Pattern not defined

Hi,

I try to ingest the logs /var/log/maillog with the following pattern via logstash:

POSTFIX_QUEUEID ([0-9A-F]{6,}|[0-9a-zA-Z]{15,})
POSTFIX_STATUS (?<=status=)(.*)(?= \()
POSTFIX_PROCESS (?=postfix\/)(.*?\[)(.*?)(?=: )
POSTFIX_TO (?<=to=<)(.*?)(?=>,)
POSTFIX_RELAY (?<=relay=)(.*?)(?=,)
POSTFIX_SUBJECT (?<=Subject: )(.*)(?= from )

SMTP  ^%{SYSLOGTIMESTAMP:timestamp}%{SPACE}%{DATA:hostname}%{SPACE}%{POSTFIX_PROCESS:process}%{GREEDYDATA}%{POSTFIX_QUEUEID:queueid}%{GREEDYDATA}%{POSTFIX_TO:to}%{GREEDYDATA}%{POSTFIX_RELAY:relay}%{GREEDYDATA}%{POSTFIX_STATUS:status}%{SPACE}%{GREEDYDATA:response}
CLEANUP ^%{SYSLOGTIMESTAMP:timestamp}%{SPACE}%{DATA:hostname}%{SPACE}%{POSTFIX_PROCESS:process}:%{SPACE}%{POSTFIX_QUEUEID:queueid}%{GREEDYDATA}%{POSTFIX_SUBJECT:subject}%{GREEDYDATA:something2}

But appears an error (pattern %{SUBJECT} not defined>)

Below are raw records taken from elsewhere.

(* ===== verification/PreemptExample.v ===== *)
(** * PreemptExample: two processes and the timer

    The scheduler of SchedExample with page tables: the directories of the
    processes at 0x301000 and 0x302000, the table of the low pages, shared,
    at 0x310000, their code tables at 0x311000 and 0x312000, their stacks in
    frames 0x321 and 0x322. *)

From S2P Require Import Prelude Memory KString ListDS PortIO Pic Pcb Sched SchedInv SchedSpec Paging Mmu Switch Preempt.

Module PreemptExample.
Import SchedExample.

Record machine : Type := mkMachine { m_mem : mem; m_sched : Scheduler; m_ports : Ports; m_cpu : Cpu; m_regs : Regs }.

#[local] Instance lens_mem : Lens machine mem.
Proof. refine {| lget := m_mem; lput x s := mkMachine x (m_sched s) (m_ports s) (m_cpu s) (m_regs s) |}; by intros; destruct s. Defined.
#[local] Instance lens_sched : Lens machine Scheduler.
Proof. refine {| lget := m_sched; lput x s := mkMachine (m_mem s) x (m_ports s) (m_cpu s) (m_regs s) |}; by intros; destruct s. Defined.
#[local] Instance lens_ports : Lens machine Ports.
Proof. refine {| lget := m_ports; lput x s := mkMachine (m_mem s) (m_sched s) x (m_cpu s) (m_regs s) |}; by intros; destruct s. Defined.
#[local] Instance lens_cpu : Lens machine Cpu.
Proof. refine {| lget := m_cpu; lput x s := mkMachine (m_mem s) (m_sched s) (m_ports s) x (m_regs s) |}; by intros; destruct s. Defined.
#[local] Instance lens_regs : Lens machine Regs.
Proof. refine {| lget := m_regs; lput x s := mkMachine (m_mem s) (m_sched s) (m_ports s) (m_cpu s) x |}; by intros; destruct s. Defined.
#[local] Instance apart_ms : Apart lens_mem lens_sched.
Proof. by constructor. Qed.
#[local] Instance apart_mp : Apart lens_mem lens_ports.
Proof. by constructor. Qed.
#[local] Instance apart_sp : Apart lens_sched lens_ports.
Proof. by constructor. Qed.
#[local] Instance apart_mc : Apart lens_mem lens_cpu.
Proof. by constructor. Qed.
#[local] Instance apart_mr : Apart lens_mem lens_regs.
Proof. by constructor. Qed.
#[local] Instance apart_cr : Apart lens_cpu lens_regs.
Proof. by constructor. Qed.
#[local] Instance apart_sc : Apart lens_sched lens_cpu.
Proof. by constructor. Qed.
#[local] Instance apart_sr : Apart lens_sched lens_regs.
Proof. by constructor. Qed.
#[local] Instance apart_pc : Apart lens_ports lens_cpu.
Proof. by constructor. Qed.
#[local] Instance apart_pr : Apart lens_ports lens_regs.
Proof. by constructor. Qed.

(** The words above the scheduler's: tables, and the stack [create_pcb] has
    prepared for the second process. *)
Definition above : list (Z * Z) :=
  [(0x301000, 0x310003); (0x302000, 0x310003); (0x310018, 0x6003);
   (entry 0x301000 768, 0x311007); (entry 0x302000 768, 0x312007); (entry 0x311000 1, 0x321007); (entry 0x312000 1, 0x322007);
   (0x322FD8, 0x202); (0x322FFC, 0xC0000000)].
Definition with_words (m : mem) (l : list (Z * Z)) : mem := foldr (λ '(a, w) m, st32 m a w) m l.

(** The first process on its last tick, in the handler. *)
Definition regs1 : Regs := mkRegs 1 2 3 4 0xC0001F80 5 6 7 0x202 0x100300.
Definition regs2 : Regs := mkRegs 0 0 0 0 0xC0002000 0 0 0 0x202 0xC0000000.
Definition build (o : SchedExample.machine) (r : Regs) : machine :=
  mkMachine (with_words (SchedExample.m_mem o) above) (SchedExample.m_sched o) (mkPorts [] (λ _ _, 0)) (mkCpu 0x80000011 0x301000 ∅ 0x301000) r.
Definition s1 : machine := build (machine_at run1) regs1.
Definition A1 : asched := sched_at run1.
Definition R1 : gmap Z Regs := {[p2 := regs2]}.

Definition within (l : list (Z * Z)) (x : Z) : Prop := Exists (λ '(a, n), a ≤ x < a + n) l.
Definition K1 : Z → Prop := within [(0x301000, 4); (0x302000, 4); (0x310018, 4)].
Definition own1 (p : Z) (x : Z) : Prop :=
  (p = p1 ∧ within [(entry 0x301000 768, 4); (entry 0x311000 1, 4); (0x321000, 4096)] x) ∨
  (p = p2 ∧ within [(entry 0x302000 768, 4); (entry 0x312000 1, 4); (0x322000, 4096)] x).

Lemma with_words_other m l x : (∀ a w, (a, w) ∈ l → x < a ∨ a + 4 ≤ x) → get8 (with_words m l) x = get8 m x.
Proof.
  induction l as [|[a w] l IH]; intros Hl; [done|]. cbn. rewrite get8_st32_ne.
  - apply IH. intros a' w' H. by apply (Hl a' w'), list_elem_of_further.
  - destruct (Hl a w (list_elem_of_here _ _)); lia.
Qed.

Lemma run1_plays : plays run1 = true.
Proof. vm_compute. reflexivity. Qed.

(** The scheduler's data is below the tables. *)
Lemma sched_low A x : dom (a_procs A) = dom procs0 → sched_bytes lists0 (dom (a_procs A)) x → x < 0x10000.
Proof.
  intros ->. unfold SIZEOF_LIST, SIZEOF_PCB. intros [(a & [i Ha%lists0_elem]%list_elem_of_lookup & Hx)|(p & [c Hc]%elem_of_dom & Hx)].
  - unfold SIZEOF_LIST in Hx. lia.
  - apply procs0_inv in Hc. unfold SIZEOF_PCB, idle0, p1, p2, p3 in *. lia.
Qed.

Lemma A1_low x : sched_bytes lists0 (dom (a_procs A1)) x → x < 0x10000.
Proof. apply sched_low, (at_dom run1 run1_plays). Qed.

Lemma within_cons a n l x : within ((a, n) :: l) x ↔ a ≤ x < a + n ∨ within l x.
Proof. apply Exists_cons. Qed.
Lemma within_nil x : within [] x ↔ False.
Proof. apply Exists_nil. Qed.

Lemma separate1 : separate lists0 (dom (a_procs A1)) K1 own1.
Proof.
  constructor; unfold K1, own1, entry.
  - intros x Hx Hs%A1_low. rewrite !within_cons, within_nil in Hx. lia.
  - intros p x Hx. split; [intros Hs%A1_low|]; rewrite !within_cons, !within_nil in *; lia.
  - intros p q x Hne Hp Hq. rewrite !within_cons, !within_nil in *. unfold p1, p2 in *. lia.
Qed.

Lemma above_high a w : (a, w) ∈ above → 0x10000 ≤ a.
Proof.
  intros H%list_elem_of_In. assert (forallb (λ '(a, _), 0x10000 <=? a) above = true) as E by (vm_compute; reflexivity).
  rewrite forallb_forall in E. by apply Z.leb_le, (E _ H).
Qed.

Lemma build_rep o r A : srep (LM:=SchedExample.lens_mem) (LS:=SchedExample.lens_sched) lists0 o A → dom (a_procs A) = dom procs0 → srep lists0 (build o r) A.
Proof.
  intros [Hd Hs] Hdom. constructor; [|exact Hs]. eapply data_rep_ext; [exact Hd|].
  intros x Hx%sched_low; [|done]. apply with_words_other. intros a w Ha%above_high. lia.
Qed.

Lemma s1_rep : srep lists0 s1 A1.
Proof. apply build_rep; [exact (at_rep run1 run1_plays)|exact (at_dom run1 run1_plays)]. Qed.

(** A walk, by evaluation. *)
Lemma walk_at m O dir p F i j t : p / 1024 = i → p mod 1024 = j → frame_addr (ld32 m (entry dir i)) * 4096 = t → page_frame m dir p = Some F →
  (∀ x, entry dir i ≤ x < entry dir i + 4 → O x) → (∀ x, entry t j ≤ x < entry t j + 4 → O x) → walk m O dir p F.
Proof. intros <- <- <- Hf Hd Ht. by constructor. Qed.

Lemma regs2_parked : parked (m_mem s1) (own1 p2) (pcb_of 2 40) regs2.
Proof.
  exists 0xC0001, 0xFD8, 0x322. split_and!; [reflexivity|lia|lia|lia|lia| | |].
  - apply (walk_at _ _ _ _ _ 768 1 0x312000); [reflexivity|reflexivity|vm_compute; reflexivity|vm_compute; reflexivity| |]; intros x Hx; right; (split; [done|]);
      rewrite !within_cons; [left|right; left]; exact Hx.
  - intros x Hx. right. split; [done|]. rewrite !within_cons. right. right. left. lia.
  - intros f Hf. transitivity (mkRegs 0 0 0 0 0xC0002000 0 0 0 (popf_flags f (u32 (pushf_image 0x202))) 0xC0000000).
    + unfold resume. f_equal.
    + rewrite pop_push_flags; done.
Qed.

Lemma contexts1 : contexts own1 (lget s1) A1 R1.
Proof.
  split; [vm_compute; reflexivity|]. unfold R1. intros p r [<- <-]%lookup_singleton_Some. exists (pcb_of 2 40).
  split; [vm_compute; reflexivity|exact regs2_parked].
Qed.

Lemma system1 : system lists0 K1 own1 (created_at run1) s1 A1 R1.
Proof. constructor; [by apply at_inv, run1_plays|exact s1_rep|exact separate1|exact contexts1]. Qed.

Definition handler1 : M machine unit := sched_timer_handler lits0 (call_context_switch 0x100250) (call_bootstrap 0x100260).
Definition pcb1 : ProcessControlBlock := mkPcb 1 STATE_RUNNING 0 1 0 0x700000 0x301000 0xC0001FD8.

Ltac in_ranges := intros x Hx; cbn [address_space_physical pcb1 cr3] in Hx; cbv beta; unfold K1, own1; rewrite ?within_cons, ?within_nil; unfold entry, p1, p2 in *; lia.

Lemma regs1_ok : regs_ok regs1.
Proof. split; [repeat (constructor; [cbn; lia|]); constructor|reflexivity]. Qed.

Lemma quantum_ends1 : quantum_ends K1 own1 s1 A1 R1 pcb1 [] 0 p2 [] (pcb_of 2 40) regs2.
Proof.
  constructor.
  - split; [exact run1_running|reflexivity].
  - vm_compute. reflexivity.
  - split; [lia|]. split; [vm_compute; reflexivity|]. intros j Hj. lia.
  - vm_compute. reflexivity.
  - apply lookup_singleton_eq.
  - exists 0xC0001, 0x321, 0xF80. change (a_cur A1) with p1. constructor.
    + split_and!; [reflexivity|lia..].
    + exact regs1_ok.
    + reflexivity.
    + in_ranges.
    + apply (walk_at _ _ _ _ _ 768 1 0x311000); [reflexivity|reflexivity|vm_compute; reflexivity|vm_compute; reflexivity|in_ranges|in_ranges].
    + intros f Hf. vm_compute in Hf. discriminate Hf.
  - change (a_cur A1) with p1. constructor.
    + split; [vm_compute; done|vm_compute; done].
    + change (cr3 (lget s1)) with 0x301000. apply (walk_at _ _ _ _ _ 0 6 0x310000); [reflexivity|reflexivity|vm_compute; reflexivity|vm_compute; reflexivity|in_ranges|in_ranges].
    + intros f Hf. vm_compute in Hf. discriminate Hf.
Qed.

Lemma preempt_switches_witness :
  let A' := turned A1 pcb1 [] 0 p2 [] (pcb_of 2 40) 0xC0001F4C in
  ∃ s', handler1 s1 = Ok tt s' ∧ lget s' = regs2 ∧ cr3 (lget s') = 0x302000 ∧ current_pcb (lget s') = p2 ∧
    srep lists0 s' A' ∧ ainv (created_at run1) A' ∧
    parked (lget s') (own1 p1) (set_stack 0xC0001F4C (demoted pcb1)) (mkRegs 1 2 3 4 0xC0001F74 5 6 7 0x202 0x100250) ∧
    ∀ p' r', R1 !! p' = Some r' → p' ≠ p2 → ∃ e, a_procs A' !! p' = Some e ∧ parked (lget s') (own1 p') e r'.
Proof.
  apply (preempt_switches lits0 lists0 0x100250 0x100260 ltac:(lia) K1 own1 (created_at run1) s1 A1 R1 pcb1 [] 0 p2 [] (pcb_of 2 40) regs2
    system1 quantum_ends1).
Defined.

(** The second process computes: it writes to its stack page and has other
    registers; then the timer comes [n] times. *)
Definition regs2' : Regs := mkRegs 11 12 13 14 0xC0001900 15 16 17 0x246 0x100280.
Definition busy (s : machine) : machine :=
  mkMachine (st32 (m_mem s) 0x322800 0x1234) (m_sched s) (m_ports s) (m_cpu s) regs2'.

Definition ticking (A : asched) : bool :=
  negb (a_cur A =? a_idle A) &&
  match a_procs A !! a_cur A with Some c => bool_decide (state c = STATE_RUNNING) && negb (quantum_remaining c =? 1) | None => false end.

Fixpoint ticks (n : nat) (s : machine) (A : asched) : option (machine * asched) :=
  match n with
  | O => Some (s, A)
  | S n =>
      if ticking A then
        match atick A, handler1 s with
        | Some A', Ok _ s' => ticks n s' A'
        | _, _ => None
        end
      else None
  end.

Lemma ticks_go U R n : ∀ s A s' A', ticks n s A = Some (s', A') → goes lits0 lists0 0x100250 0x100260 K1 own1 U s A R [] s' A' R.
Proof.
  induction n as [|n IH]; intros s A s' A' H; cbn in H; [injection H as <- <-; constructor|].
  destruct (ticking A) eqn:Ht; [|done]. unfold ticking in Ht.
  destruct (Z.eqb_spec (a_cur A) (a_idle A)) as [|Hne]; [done|]. cbn [negb andb] in Ht.
  destruct (a_procs A !! a_cur A) as [c|] eqn:Hc; [|done]. apply andb_prop in Ht as [Hs%bool_decide_eq_true Hq%negb_true_iff%Z.eqb_neq].
  destruct (atick A) as [A2|] eqn:Ha; [|done]. destruct (handler1 s) as [[] s2|e] eqn:Hh; [|done].
  eapply (go_tick lits0 lists0 0x100250 0x100260 K1 own1 U s A R c A2 s2); [by split_and!|done|exact Ha|exact Hh|by apply IH].
Qed.

Definition s2 : machine := state_of (handler1 s1).
Definition A2 : asched := turned A1 pcb1 [] 0 p2 [] (pcb_of 2 40) 0xC0001F4C.
Definition R2 : gmap Z Regs := <[p1 := mkRegs 1 2 3 4 0xC0001F74 5 6 7 0x202 0x100250]> (delete p2 R1).
Definition after : machine * asched := from_option id (s2, A2) (ticks 39 (busy s2) A2).

Lemma after_ticks : ticks 39 (busy s2) A2 = Some after.
Proof. unfold after. destruct (ticks 39 (busy s2) A2) eqn:E; [done|]. exfalso. revert E. vm_compute. discriminate. Qed.

Lemma busy_goes U s A R ps s' A' R' : a_cur A = p2 → goes lits0 lists0 0x100250 0x100260 K1 own1 U (busy s) A R ps s' A' R' →
  goes lits0 lists0 0x100250 0x100260 K1 own1 U s A R ps s' A' R'.
Proof.
  intros Hp. apply go_work; [|reflexivity]. rewrite Hp.
  intros x Hx. apply get8_st32_ne. destruct (Z.lt_ge_cases x 0x322800); [lia|]. destruct (Z.lt_ge_cases x 0x322804); [|lia].
  exfalso. apply Hx. right. split; [reflexivity|]. rewrite !within_cons. right. right. left. lia.
Qed.

Lemma ticks_goes U R n s A sa : ticks n s A = Some sa → goes lits0 lists0 0x100250 0x100260 K1 own1 U s A R [] sa.1 sa.2 R.
Proof. destruct sa. apply ticks_go. Qed.

Lemma goes1 U : goes lits0 lists0 0x100250 0x100260 K1 own1 U s2 A2 R2 [] after.1 after.2 R2.
Proof. exact (busy_goes U s2 A2 R2 [] after.1 after.2 R2 eq_refl (ticks_goes U R2 39 (busy s2) A2 after after_ticks)). Qed.

(** The second process's last tick; the first one is next, on level 1. *)
Definition pcb2 : ProcessControlBlock := mkPcb 2 STATE_RUNNING 0 1 0 0x700000 0x302000 0xC0001FD8.
Definition pcb1' : ProcessControlBlock := mkPcb 1 STATE_READY 1 80 39 0x700000 0x301000 0xC0001F4C.

Lemma after_regs : lget after.1 = regs2'.
Proof. vm_compute. reflexivity. Qed.
Lemma after_cpu : lget after.1 = mkCpu 0x80000011 0x302000 {[0xC0001 := 0x322]} 0x301000.
Proof. vm_compute. reflexivity. Qed.
Lemma after_cur : a_cur after.2 = p2.
Proof. vm_compute. reflexivity. Qed.

Lemma regs2_ok : regs_ok regs2'.
Proof. split; [repeat (constructor; [cbn; lia|]); constructor|reflexivity]. Qed.

Lemma quantum_ends2 : quantum_ends K1 own1 after.1 after.2 R2 pcb2 [p1] 1 p1 [p2] pcb1' (mkRegs 1 2 3 4 0xC0001F74 5 6 7 0x202 0x100250).
Proof.
  constructor.
  - split; [split_and!; vm_compute; done|reflexivity].
  - vm_compute. reflexivity.
  - split; [lia|]. split; [vm_compute; reflexivity|]. intros j Hj. assert (j = 0%nat) as -> by lia. vm_compute. reflexivity.
  - vm_compute. reflexivity.
  - apply lookup_insert_eq.
  - exists 0xC0001, 0x322, 0x900. rewrite after_regs, after_cpu, after_cur. constructor.
    + split_and!; [reflexivity|lia..].
    + exact regs2_ok.
    + reflexivity.
    + in_ranges.
    + change (address_space_physical pcb2) with 0x302000.
      apply (walk_at _ _ _ _ _ 768 1 0x312000); [reflexivity|reflexivity|vm_compute; reflexivity|vm_compute; reflexivity|in_ranges|in_ranges].
    + intros f Hf. vm_compute in Hf. by injection Hf as <-.
  - rewrite after_cpu, after_cur. constructor.
    + split; vm_compute; discriminate.
    + change (cr3 (mkCpu 0x80000011 0x302000 {[0xC0001 := 0x322]} 0x301000)) with 0x302000.
      apply (walk_at _ _ _ _ _ 0 6 0x310000); [reflexivity|reflexivity|vm_compute; reflexivity|vm_compute; reflexivity|in_ranges|in_ranges].
    + intros f Hf. vm_compute in Hf. discriminate Hf.
Qed.

Lemma preempted_process_resumes_witness :
  handler1 s1 = Ok tt s2 ∧ lget s2 = regs2 ∧
  ∃ s3, handler1 after.1 = Ok tt s3 ∧ lget s3 = mkRegs 1 2 3 4 0xC0001F74 5 6 7 0x202 0x100250 ∧ cr3 (lget s3) = 0x301000.
Proof.
  destruct (preempted_process_resumes lits0 lists0 0x100250 0x100260 ltac:(lia) K1 own1 (created_at run1) s1 A1 R1 pcb1 [] 0 p2 [] (pcb_of 2 40) regs2
    system1 quantum_ends1) as (s2' & Hh & Hr & H).
  assert (s2 = s2') as E by (unfold s2, handler1; rewrite Hh; reflexivity). rewrite <- E in *.
  split; [exact Hh|split; [exact Hr|]].
  destruct (H [] after.1 after.2 R2 pcb2 [p1] 1%nat [p2] pcb1' _ (goes1 (created_at run1)) (not_elem_of_nil _) quantum_ends2) as (s3 & H3 & Hr3 & Hc3).
  exists s3. split; [exact H3|split; [exact Hr3|exact Hc3]].
Defined.
End PreemptExample.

Pipeline error {:pipeline_id=>"main", :exception=>#<Grok::PatternError: pattern %{SUBJECT} not defined>, :backtrace=>["/usr/share/logstash/vendor/bundle/jruby/2.5.0/gems/jls-grok-0.11.5/lib/grok-pure.rb:123:in `block in compile'"

Content of logstash.conf:

input {
  file {
    path => "/var/log/maillog"
    exclude => "*.gz"
    start_position => "beginning"
    type => "postfix"
  }
}

filter {
  grok {
    patterns_dir => ["/etc/logstash/conf.d/patterns"]
    match => { "message" => ["%{SMTP}", "%{SUBJECT}", "%{CONNECTION}"] }
  }

What's exactly wrong on the pattern? How can I solve this?

Thanks in advance.

You have defined a POSTFIX_SUBJECT pattern, but not a SUBJECT pattern, so it is not defined...

This topic was automatically closed 28 days after the last reply. New replies are no longer allowed.